Les candidats, munis du lumineux poëme, étaient alors enfermés isolément avec un piano, dans une chambre appelée loge, jusqu’à ce qu’ils eussent terminé leur partition. Le matin à onze heures et le soir à six, le concierge, dépositaire des clefs de chaque loge, venait ouvrir aux détenus, qui se réunissaient pour prendre ensemble leur repas ; mais défense à eux de sortir du palais de l’Institut.

Tout ce qui leur arrivait du dehors, papiers, lettres, livres, linge, était soigneusement visité, afin que les concurrents ne pussent obtenir ni aide, ni conseil de personne. Ce qui n’empêchait pas qu’on ne les autorisât à recevoir des visites dans la cour de l’Institut, tous les jours de six à huit heures du soir, à inviter même leurs amis à de joyeux dîners, où Dieu sait tout ce qui pouvait se communiquer, de vive voix ou par écrit, entre le vin de Bordeaux et le vin de Champagne. Le délai fixé pour la composition était de vingt-deux jours ; ceux des compositeurs qui avaient fini avant ce temps étaient libres de sortir après avoir déposé leur manuscrit, toujours numéroté et signé.

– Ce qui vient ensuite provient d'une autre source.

Lemma recurse_tree_loop_returns_or_unpack_None cp cd tree_objs :
  subtrees_ok recurse tree_objs ->
  forall acc w,
    returns_or_unpack_None
      (recurse_tree_loop get_file_extension recurse self cp cd tree_objs acc w).
Proof.
  induction tree_objs as [|tree_obj rest IH]; intros Hsub acc w.
  - left. now exists acc, w.
  - apply Forall_cons in Hsub as [Hobj Hrest].
    rewrite recurse_tree_loop_cons. cbv zeta.
    destruct (GitTreeObject.type tree_obj =? "tree")%string eqn:Etree.
    + apply String.eqb_eq in Etree.
      destruct (check_filter_directories_cases self
                  (os_path_join cp (GitTreeObject.path tree_obj)))
        as [[b ->]|[_ ->]]; [|right; now exists w].
      unfold bind at 1. unfold lift, ret.
      destruct b; cbn [negb]; [|now apply IH].
      unfold bind.
      destruct (Hobj Etree (os_path_join cp (GitTreeObject.path tree_obj))
                  (cd + 1) w)
        as [(sub & w' & ->)|(w' & ->)]; [now apply IH | right; now exists w'].
    + destruct (GitTreeObject.type tree_obj =? "blob")%string; [|now apply IH].
      destruct (check_filter_file_extensions_cases self
                  (os_path_join cp (GitTreeObject.path tree_obj)))
        as [[b ->]|[_ ->]]; [|right; now exists w].
      unfold bind, lift, ret. destruct b; cbn [negb]; now apply IH.
Qed.

(** Without an extension filter the loop does not get past a blob. *)
Lemma recurse_tree_loop_no_extension_filter cp cd tree_objs :
  _filter_file_extensions self = None ->
  subtrees_ok recurse tree_objs ->
  (exists tree_obj, In tree_obj tree_objs
                    /\ GitTreeObject.type tree_obj = "blob") ->
  forall acc w,
    exists w',
      recurse_tree_loop get_file_extension recurse self cp cd tree_objs acc w
      = Raises unpack_None w'.
Proof.
  intros Hnone.
  induction tree_objs as [|tree_obj rest IH];
    intros Hsub (t & Hin & Ht) acc w.
  - destruct Hin.
  - apply Forall_cons in Hsub as [Hobj Hrest].
    rewrite recurse_tree_loop_cons. cbv zeta.
    destruct (GitTreeObject.type tree_obj =? "tree")%string eqn:Etree.
    + assert (Hblob : exists t', In t' rest /\ GitTreeObject.type t' = "blob").
      { destruct Hin as [->|Hin]; [|eauto].
        rewrite Ht in Etree. discriminate Etree. }
      apply String.eqb_eq in Etree.
      destruct (check_filter_directories_cases self
                  (os_path_join cp (GitTreeObject.path tree_obj)))
        as [[b ->]|[_ ->]]; [|now exists w].
      unfold bind at 1. unfold lift, ret.
      destruct b; cbn [negb]; [|now apply IH].
      unfold bind.
      destruct (Hobj Etree (os_path_join cp (GitTreeObject.path tree_obj))
                  (cd + 1) w)
        as [(sub & w' & ->)|(w' & ->)]; [now apply IH | now exists w'].
    + destruct (GitTreeObject.type tree_obj =? "blob")%string eqn:Eblob.
      * unfold _check_filter_file_extensions. rewrite Hnone. now exists w.
      * apply IH; [exact Hrest |]. destruct Hin as [->|Hin]; [|eauto].
        rewrite Ht in Eblob. discriminate Eblob.
Qed.

End MissingFilter.

(** When the client serves the whole tree within the fuel, the walk ends
    with a result or with the [TypeError] of a missing filter: never with
    another error, and not out of fuel. *)
Lemma recurse_tree_returns_or_unpack_None (self : GithubRepositoryReader) fuel :
  forall tree_sha cp cd w,
    tree_resolves self fuel tree_sha = true ->
    returns_or_unpack_None
      (_recurse_tree get_file_extension fuel self tree_sha cp cd w).
Proof.
  induction fuel as [|fuel IH]; intros tree_sha cp cd w Hres; [discriminate Hres |].
  cbn [tree_resolves] in Hres. cbn [_recurse_tree]. unfold bind, request.
  destruct (get_tree _ _ _ tree_sha) as [tree_data|e]; [|discriminate Hres].
  cbn [lift ret].
  apply recurse_tree_loop_returns_or_unpack_None.
  apply Forall_forall. intros tree_obj Hin Htree p d w'.
  apply IH. rewrite forallb_forall in Hres. specialize (Hres tree_obj).
  rewrite Htree in Hres. apply Hres. now apply list_elem_of_In.
Qed.
(** One iteration of [for cnpj in iterador]. *)
Definition passo (est : Contagem) (cnpj : string) : M Contagem :=
  let! valido := lift (chama_cnpj_valido cnpj) in
  if negb valido then
    ret {| resultados_map := <[cnpj := registro_invalido cnpj]> (resultados_map est);
           ok := ok est; inval := S (inval est); err := err est |}
  else
    let! res := consulta_brasilapi cnpj in
    let mapa := <[cnpj := res]> (resultados_map est) in
    match razao_social res with
    | JStr nome =>
        let est' :=
          if comeca_com_erro nome
          then {| resultados_map := mapa;
                  ok := ok est; inval := inval est; err := S (err est) |}
          else {| resultados_map := mapa;
                  ok := S (ok est); inval := inval est; err := err est |} in
        let! _ := sleep SLEEP_ENTRE_CHAMADAS in
        ret est'
    | _ => lift (Raise AttributeError)
    end.

(** The lookup loop over [lista_unicos]. *)
Fixpoint consultas (unicos : list string) (est : Contagem) : M Contagem :=
  match unicos with
  | [] => ret est
  | cnpj :: resto =>
      let! est' := passo est cnpj in
      consultas resto est'
  end.

(** [[resultados_map[c] for c in lista_unicos]], the rows of [df_result]. *)
Fixpoint df_result (mapa : gmap string LookupResult) (unicos : list string)
  : Res (list LookupResult) :=
  match unicos with
  | [] => Ok []
  | c :: resto =>
      match mapa !! c with
      | Some r =>
          try! rs := df_result mapa resto in
          Ok (r :: rs)
      | None => Raise (KeyError c)
      end
  end.

(** The right rows that join a left row. *)
Definition correspondentes {A} (direita : list LookupResult) (l : Linha A)
  : list LookupResult :=
  filter (λ r, CNPJ r = coluna_cnpj l) direita.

Toutes les partitions étant livrées, le lyrique aréopage s’assemblait de nouveau et s’adjoignait à cette occasion deux membres pris dans les autres sections de l’Institut ; un sculpteur et un peintre, par exemple, ou un graveur et un architecte, ou un sculpteur et un graveur ou un architecte et un peintre, ou même deux graveurs, ou deux peintres, ou deux architectes, ou deux sculpteurs. L’important était qu’ils ne fussent pas musiciens. Ils avaient voix délibérative, et se trouvaient là pour juger d’un art qui leur est étranger.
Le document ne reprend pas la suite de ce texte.